On Tue, May 24, 2011 at 10:19:49PM -0700, Jeffrey Thalhammer wrote:

> It's easy for me to get carried away with all the intricacies of dependency 
> management.  But for my task at hand, I think it might be the wrong problem.  
> So for the sake of this discussion, let's put aside the issue of how a 
> private CPAN (really, the 02packages) could be constructed to have a magical 
> mixture of modules.  Instead, I want to think about how a private CPAN mirror 
> fits into the development cycle.  This might be easiest by walking through a 
> hypothetical scenario...
> 
> Let's suppose I wan to write a new application in Perl.  By "application", I 
> really just mean some set of modules and scripts.  And let's assume that my 
> development, testing, and deployment environments all have a perfectly clean 
> version of perl -- no modules have been added or updated from the core.
> 
> I want my app to leverage the CPAN tool chain, so I setup a CPAN-style 
> distribution for my source code.  It has lib/, bin/,  and t/ directories, and 
> all the usual trappings.  I'm also going to use Module::Build.  And of 
> course, all this is in some source control system (assume svn for now).
> 
> After a couple of Mountain-Dews, I have some code and tests and everything 
> passes.  Commit.  Now I want to add some feature that requires a module from 
> CPAN.  So I go shopping on search.cpan.org and find one I like called 
> Frobulator::Simple...
> 
> So instead, let's say I add Frobulator::Simple to the  "requires" list (or 
> "build_requires", or whatever) in my Build.PL.  Now I run the "installdeps" 
> target, which fetches the latest Frobulator::Simple and all its dependencies 
> from a public CPAN and installs them.
> 
> Now this is where it gets interesting.  Rather than install in site_perl, it 
> installs into a directory right inside my project (let's call it "dlib" for 
> "dependent libraries").  At the same time, it stashes the tar balls in a 
> directory structure suitable for a CPAN mirror, ...

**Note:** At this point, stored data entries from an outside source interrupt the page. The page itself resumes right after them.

(* ===== verification/Plans.v ===== *)
(** * Coding plans

The pure core of [src/store/plans.rs]: validation of a plan's configuration, the model scope, the
statistics window ([period_start], [period_end], [period_key]), the active hours and the choice of
the plan that applies to a request. [PlanRuntime] values are built from database rows by
[rows_into_runtimes]. *)

From S2P Require Import Prelude Json Calendar Routing.

Local Open Scope Z_scope.

(** ** Configuration *)

Definition PERIOD_HOURLY : string := "hourly".
Definition PERIOD_DAILY : string := "daily".
Definition PERIOD_MONTHLY : string := "monthly".
Definition PERIOD_TOTAL : string := "total".
Definition ANCHOR_FIXED : string := "fixed".
Definition ANCHOR_JOIN : string := "join".
Definition OVERAGE_DOWNGRADE : string := "downgrade".
Definition OVERAGE_LOG : string := "log".
Definition VALID_PERIODS : list string := [PERIOD_HOURLY; PERIOD_DAILY; PERIOD_MONTHLY; PERIOD_TOTAL].
Definition VALID_ANCHOR_MODES : list string := [ANCHOR_FIXED; ANCHOR_JOIN].
Definition MAX_PERIOD_HOURS : Z := 168.

Definition validate_period_config (period_type : string) (period_hours : Z) (anchor_mode : string)
    : result unit string :=
  if negb (bool_decide (period_type ∈ VALID_PERIODS)) then
    Err ("invalid period_type: " +:+ period_type)
  else if negb (bool_decide (anchor_mode ∈ VALID_ANCHOR_MODES)) then
    Err ("invalid period_anchor_mode: " +:+ anchor_mode)
  else if bool_decide (period_type = PERIOD_HOURLY) &&
          negb ((1 <=? period_hours) && (period_hours <=? MAX_PERIOD_HOURS)) then
    Err ("period_hours must be within 1..=" +:+ pretty MAX_PERIOD_HOURS +:+ " for hourly plans")
  else Ok ().

Definition normalize_period_hours (period_type : string) (period_hours : Z) : Z :=
  if bool_decide (period_type = PERIOD_HOURLY) then period_hours else 1.

(** A [NaiveTime] is the number of nanoseconds since midnight. *)
Definition validate_active_window (start end_ : option Z) : result unit string :=
  match start, end_ with
  | Some s, Some e =>
      if s =? e then Err "active window start == end (leave empty for full-day)" else Ok ()
  | None, None => Ok ()
  | _, _ => Err "active window requires both start and end"
  end.

(** ** Model scope *)

Definition MAX_MODEL_PATTERN_LEN : nat := 128.
Definition MAX_MODEL_PATTERNS : nat := 32.

Record ModelScope : Type := {
  allow : list string;
  deny : list string;
}.

(** Exact or trailing-[*] prefix, ignoring ASCII case; the prefix is compared as bytes. *)
Definition model_matches_pattern (pattern model : string) : bool :=
  match strip_suffix_char "*" pattern with
  | Some prefix =>
      (String.length prefix <=? String.length model)%nat &&
      eq_ignore_ascii_case (String.substring 0 (String.length prefix) model) prefix
  | None => eq_ignore_ascii_case pattern model
  end.

Definition scope_matches (s : ModelScope) (model : string) : bool :=
  if existsb (fun p => model_matches_pattern p model) s.(deny) then false
  else bool_decide (s.(allow) = []) || existsb (fun p => model_matches_pattern p model) s.(allow).

Definition specificity (s : ModelScope) : Z :=
  if forallb (fun p => negb (ends_with_char "*" p)) (s.(allow) ++ s.(deny)) then 2 else 1.

Definition scope_specificity (s : option ModelScope) : Z :=
  match s with None => 0 | Some s => specificity s end.

Definition is_ascii_alphanumeric (a : Ascii.ascii) : bool :=
  let n := Ascii.nat_of_ascii a in
  ((48 <=? n) && (n <=? 57) || (65 <=? n) && (n <=? 90) || (97 <=? n) && (n <=? 122))%nat.

Definition pattern_char (a : Ascii.ascii) : bool :=
  is_ascii_alphanumeric a ||
  bool_decide (a ∈ ["*"; "."; "_"; "+"; ":"; "-"; "/"]%char).

Fixpoint count_char (c : Ascii.ascii) (s : string) : nat :=
  match s with
  | EmptyString => 0
  | String a s' => (if bool_decide (a = c) then 1 else 0) + count_char c s'
  end.

Definition validate_model_pattern (pattern : string) : result unit string :=
  if str_is_empty pattern then Err "empty model pattern"
  else if (MAX_MODEL_PATTERN_LEN <? String.length pattern)%nat then
    Err ("model pattern too long (>" +:+ pretty MAX_MODEL_PATTERN_LEN +:+ " chars)")
  else if negb (str_all pattern_char pattern) then
    Err ("invalid character in model pattern '" +:+ pattern +:+
         "' (allowed: letters digits . _ + : - / and trailing *)")
  else match count_char "*" pattern with
  | 0%nat => Ok ()
  | 1%nat =>
      if ends_with_char "*" pattern && negb (bool_decide (pattern = "*")) then Ok ()
      else if bool_decide (pattern = "*") then
        Err "bare '*' matches every model; omit model_scope instead"
      else Err ("model pattern '" +:+ pattern +:+
                "' only supports trailing '*' (prefix match, same as routing rules)")
  | n => Err ("model pattern '" +:+ pattern +:+ "' must contain at most one '*' (got " +:+
              pretty n +:+ ")")
  end.

Section parse_model_scope.
(** [Display] of a JSON value, used in error messages only. *)
Variable show : Value -> string.

Fixpoint parse_items (key : string) (items : list Value) : result (list string) string :=
  match items with
  | [] => Ok []
  | it :: items' =>
      let? s := match as_str it with
                | Some s => Ok s
                | None => Err ("model_scope." +:+ key +:+ " entries must be strings, got: " +:+ show it)
                end in
      let? _ := map_err (fun e => "model_scope." +:+ key +:+ ": " +:+ e) (validate_model_pattern s) in
      let? out := parse_items key items' in
      Ok (to_ascii_lowercase s :: out)
  end.

Definition parse_list (obj : list (string * Value)) (key : string) : result (list string) string :=
  match Map.get key obj with
  | None => Ok []
  | Some VNull => Ok []
  | Some (VArray items) => parse_items key items
  | Some other => Err ("model_scope." +:+ key +:+ " must be an array of strings, got: " +:+ show other)
  end.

FWIW, my solution (which I haven't tried) would be:

* make an up-to-date mirror of the most recent versions of everything on
  the CPAN, using CPAN::Mini;
* use CPAN::Mini::Inject to add your own modules to the mirror.

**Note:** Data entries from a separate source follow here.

Lemma inv_finish c i s counted : Inv s counted -> Inv (finish c i s) counted.
Proof.
  intros [Hnd Hids Hn Hwm Hd Hc Hs]. split; try done.
  - cbn. rewrite fmap_app in Hnd. apply NoDup_app in Hnd as (H1 & H2 & H3).
    assert (forall b (p : LogRow -> bool), NoDup (log_id <$> s.(committed)) ->
      NoDup (log_id <$> (if b : bool then List.filter p s.(in_flight) else []))) as Hb.
    { intros [] p _; [by apply filter_fmap_nodup|constructor]. }
    rewrite !fmap_app. apply NoDup_app. split; [apply NoDup_app; split; [done|]; split|split].
    + intros x Hx Hx'. destruct c; [|by apply elem_of_nil in Hx'].
      apply (H2 x Hx). apply list_elem_of_fmap in Hx' as (y & -> & Hy).
      apply list_elem_of_In, List.filter_In in Hy as [Hy _]. by apply list_elem_of_fmap_2, list_elem_of_In.
    + by apply Hb.
    + intros x Hx Hx'. apply list_elem_of_fmap in Hx' as (y & -> & Hy).
      apply list_elem_of_In, List.filter_In in Hy as [Hy Hyi%negb_true_iff%Z.eqb_neq].
      apply elem_of_app in Hx as [Hx|Hx].
      * apply (H2 _ Hx). by apply list_elem_of_fmap_2, list_elem_of_In.
      * destruct c; [|by apply elem_of_nil in Hx]. apply list_elem_of_fmap in Hx as (z & Hz & Hzin).
        apply list_elem_of_In, List.filter_In in Hzin as [_ Hzi%Z.eqb_eq]. lia.
    + by apply filter_fmap_nodup.
  - intros r Hr%finish_perm. by apply Hids.
  - cbn. destruct Hwm as [|(r & Hr & Hw)]; [by left|right]. exists r. set_solver.
  - intros r Hr. cbn. destruct (Hs r Hr). set_solver.
Qed.

Lemma inv_aggregate s counted :
  Inv s counted -> Inv (aggregate_daily s) (counted ++ selected s.(watermark) s.(committed)).
Proof.
  intros [Hnd Hids Hn Hwm Hd Hc Hs]. destruct (max_id_spec s.(watermark) s.(committed)) as [Hmax Hex].
  assert (s.(watermark) <= max_id s.(watermark) s.(committed)) as Hle.
  { destruct Hwm as [Hw|(r' & Hr' & Hw)]; [|rewrite <-Hw at 1; auto].
    destruct Hex as [[_ ->]|(r & Hr & <-)]; [done|]. specialize (Hids r). set_solver by lia. }
  split; cbn; try done.
  - destruct Hex as [[He ->]|(r & Hr & Hm)]; [|right; by exists r].
    destruct Hwm as [|(r & Hr & _)]; [by left|]. rewrite He in Hr. by apply elem_of_nil in Hr.
  - by rewrite foldl_app, <-Hd.
  - rewrite fmap_app. apply NoDup_app. split; [done|]. split.
    + intros x Hx Hx'. apply list_elem_of_fmap in Hx as (a & -> & Ha), Hx' as (b & Hab & Hb).
      apply selected_elem in Hb as [_ Hb]. apply Hs in Ha as [_ Ha]. lia.
    + apply filter_fmap_nodup. rewrite fmap_app in Hnd. by apply NoDup_app in Hnd as [? _].
  - intros r [Hr|Hr]%elem_of_app.
    + apply Hs in Hr as [??]. split; [done|lia].
    + apply selected_elem in Hr as [Hr _]. split; [done|]. by apply Hmax.
Qed.

Lemma reachable_inv s : reachable s -> exists counted, Inv s counted.
Proof.
  unfold reachable. revert s.
  apply (rtc_ind_r (fun s => exists counted, Inv s counted)).
  - exists []. split; cbn; try set_solver; try constructor; lia.
  - intros x y _ Hstep [counted IH]. destruct Hstep.
    + eexists. by apply inv_insert.
    + eexists. by apply inv_finish.
    + eexists. by apply inv_aggregate.
Qed.

(** The daily aggregation never counts a row twice and never invents one. In every state the
    inserts, commits, rollbacks and aggregations can reach, the daily table is the aggregate of a
    set of committed rows with pairwise different ids. *)
Theorem aggregation_counts_at_most_once s :
  reachable s ->
  exists counted, s.(usage_daily) = foldl add_row ∅ counted /\
    NoDup (log_id <$> counted) /\ (forall r, r ∈ counted -> r ∈ s.(committed)).
Proof.
  intros [counted []]%reachable_inv. exists counted. naive_solver.
Qed.






Definition sample_row : LogRow :=
  {| log_id := 0; log_request_id := "r"; log_user_id := Some 7; log_api_key_id := None;
     log_model := "m"; log_provider_id := 1; log_endpoint := "chat"; log_streamed := false;
     log_input := Some 10; log_output := Some 5; log_cache_read := None; log_cache_write := None;
     log_latency_ms := 20; log_status := 200; log_cost := 3; log_client_ip := None;
     log_session_id := None; log_first_token_ms := None; log_created_at := 0 |}.

Definition sample_run : State := aggregate_daily (finish true 1 (insert_row sample_row init)).

Lemma aggregation_counts_at_most_once_witness :
  exists counted, sample_run.(usage_daily) = foldl add_row ∅ counted /\
    NoDup (log_id <$> counted) /\ (forall r, r ∈ counted -> r ∈ sample_run.(committed)).
Proof.
  apply (aggregation_counts_at_most_once sample_run).
  eapply rtc_l; [apply (step_insert sample_row)|]. eapply rtc_l; [apply (step_finish true 1)|].
  eapply rtc_l; [apply step_aggregate|]. apply rtc_refl.
Defined.


(** Two overlapping requests: the second commits, the aggregator runs, the first commits. *)
Definition late_commit : State :=
  finish true 1 (aggregate_daily (finish true 2 (insert_row sample_row (insert_row sample_row init)))).
Lemma get_thinking_form body form k :
  k ∉ THINKING_FIELDS -> get k (apply_thinking_form body form) = get k body.
Proof.
  intros Hk. unfold apply_thinking_form. destruct body as [| | | | |obj]; try done.
  assert (forall x, x ∈ THINKING_FIELDS -> k <> x) as Hne by (intros x Hx ->; done).
  set (m := foldl _ obj THINKING_FIELDS).
  assert (Map.get k m = Map.get k obj) as Hm by (unfold m; rewrite get_remove_fold; by rewrite bool_decide_false).
  destruct (trim <$> form) as [f|]; [|done]. destruct (str_is_empty f); [done|].
  destruct (negb _); [done|]. repeat case_bool_decide; cbn [get]; try done.
  - rewrite Map.get_insert_ne; [done|]. apply Hne. set_solver.
  - rewrite Map.get_insert_ne; [done|]. apply Hne. set_solver.
  - destruct (Map.get "thinking_budget" obj); rewrite ?Map.get_insert_ne; try done; apply Hne; set_solver.
Qed.

(** After the reasoning configuration an explicit "off" never reaches the upstream as a
    [reasoning_effort]: whatever the mode, a body that asks to switch reasoning off loses the field,
    and a route without a thinking form loses every thinking field, whatever the client sent. *)
Theorem reasoning_off_is_removed table obj route gating effort :
  Map.get "reasoning_effort" obj = Some (VString effort) -> effort_is_off effort = true ->
  let out := apply_reasoning_config table (VObject obj) route gating in
  get "reasoning_effort" out = None /\
  (route.(thinking_form) = None -> forall k, k ∈ THINKING_FIELDS -> get k out = None).
Proof.
  intros He Hoff. cbv zeta. unfold apply_reasoning_config. split.
  - rewrite get_thinking_form by (vm_compute; set_solver).
    unfold apply_reasoning_effort_mode_for_model. rewrite He, Hoff. cbn [get].
    case_bool_decide; rewrite ?Map.get_insert_ne, ?Map.get_remove by done; by rewrite bool_decide_true.
  - intros -> k Hk. unfold apply_thinking_form. destruct (apply_reasoning_effort_mode_for_model _ _ _ _) eqn:E;
      try done. cbn [fmap option_fmap option_map get]. rewrite get_remove_fold. by rewrite bool_decide_true.
Qed.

To keep your mirror up to date with new releases to the CPAN, use the
funky fast update mechanism to get change notifications, and, for each
new distribution:
  * download it;
  * inject it into a "staging" CPAN;
  * try to test your application, using a clean perl and the staging
    CPAN to resolve dependencies;
  * if it passes, inject the new distribution into your "real" CPAN;
  * if it fails, remove it from the staging CPAN

Optionally, if adding a distribution to the CPAN makes your app fail its
tests, put it into a third CPAN mirror and notify your devs that it's
there and that they should fix the app and then re-inject the
distribution into your CPAN mirror.  However, I can see problems
here.  First, they won't do it because they have more important* things
to do such as adding features or fixing their own bugs; second, you
should probably address those failures in order, meaning that that work
stream will eventually get blocked entirely when something like Catalyst
has an incompatible change that completely fucks your application over;
third, what do you do about dists which fail their own tests but don't
make your app fail its tests?

* to management

-- 
David Cantrell | Hero of the Information Age

"IMO, the primary historical significance of Unix is that it marks the
time in computer history where CPUs became so cheap that it was possible
to build an operating system without adult supervision."